_What is required:_ Each line of the entries below that holds "Some" is needed, copied in full.

Collected data entries
>>

Lemma keeps_reconcile_log pi pt es lc :
  Forall wire_ok es → U64 lc → keeps fst (reconcile_log pi pt es lc).
Proof.
  intros Hes Hlc. unfold reconcile_log.
  apply keeps_bind; [repeat keeps_step|intros consistent].
  destruct (negb consistent); [apply keeps_reconciled|].
  apply keeps_bind; [by apply keeps_on_store, keeps_cut_conflict|intros _].
  apply keeps_bind; [repeat keeps_step|intros last].
  apply keeps_bind; [repeat keeps_step|intros next_expected].
  apply keeps_bind_value with (P := λ o, ∀ l, o = Some l → Forall wire_ok l).
  { repeat keeps_step. }
  { intros [s0 n0] o t'. unfold on_store, st_zoom, arith, st_lift. cbn.
    destruct (select_new _ es) eqn:Hsel; cbn; [|done]. intros [= <- _].
    by eapply select_new_ok. }
  intros [to_append|] Happ; [|apply keeps_reconciled].
  keeps_step; [keeps_step|].
  apply keeps_bind_value with (P := λ o, ∀ i, o = Some i → U64 i).
  - repeat keeps_step.
  - intros t o t'. destruct (_ <? lc); cbn; [|by intros [= <- _]].
    unfold mbind, st_bind. destruct (match list.last to_append with _ => _ end t) as [[]]; [|done].
    intros [= <- _] i [= <-]. unfold U64 in *. lia.
  - intros o Ho. keeps_step; [|apply keeps_reconciled]. apply keeps_persist_reconciled; auto.
Qed.

(** The bound against the end of the log makes any index safe to pass. *)
Lemma keeps_update_commit {R} i : keeps fst (update_commit_index_only (R:=R) i).
Proof.
  intros [s n] v vd Hh. cbn in Hh. unfold update_commit_index_only. wp_steps. cbn.
  destruct (i <? rn_last_committed n); [apply wp_ret; by apply held_steady|].
  wp_steps. apply wp_zoom. eapply node_reads_spec; [apply last_log_index_law, Hh| |]; cbn beta.
  2: { intros _ _. cbn. by apply held_steady. }
  cbn. destruct (N.ltb_spec (lv_last_index v) i) as [|Hle]; [apply wp_fail; by apply held_steady|].
  assert (U64 i) as Hi.
  { pose proof (lv_last_index_U64 v (repr_ok _ _ (proj1 Hh))). unfold U64 in *. lia. }
  destruct (_ <? i); [|apply wp_ret; by apply held_steady].
  apply (keeps_bind fst); [by apply keeps_on_store, keeps_save_committed
    |intros; by apply keeps_modify|done].
Qed.
Lemma keeps_advance_horizon {R} i : keeps fst (advance_horizon_after_snapshot (R:=R) i).
Proof.
  unfold advance_horizon_after_snapshot.
  keeps_step; [apply keeps_update_commit|by apply keeps_modify].
Qed.

Lemma keeps_propose command : Forall is_byte command → keeps id (propose command).
Proof.
  intros Hc s v vd Hh. unfold propose. wp_steps.
  eapply node_reads_spec; [apply last_log_index_law, Hh| |]; cbn beta.
  2: { intros _ _. by apply held_steady. }
  wp_steps. apply wp_lift; [|intros; by apply held_steady].
  intros i Hi. destruct (index_add _ 1) as [j|] eqn:Hj; [|done]. injection Hi as <-.
  apply newtype_add_Ok in Hj as [_ Hj]. wp_steps.
  eapply node_reads_spec; [apply current_term_law, Hh| |]; cbn beta.
  2: { intros _ _. by apply held_steady. }
  wp_steps. eapply wp_mono; [apply keeps_append; [|done]|..]; cbn beta.
  - apply Forall_singleton. split_and!; [|done|done]. eapply vo_term, repr_ok, Hh.
  - intros _ s' Hs. by apply wp_ret.
  - done.
Qed.
End log_ops.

<<

_Solution to this problem:_
  apply keeps_bind_value with (P := λ o, ∀ l, o = Some l → Forall wire_ok l).
  apply keeps_bind_value with (P := λ o, ∀ i, o = Some i → U64 i).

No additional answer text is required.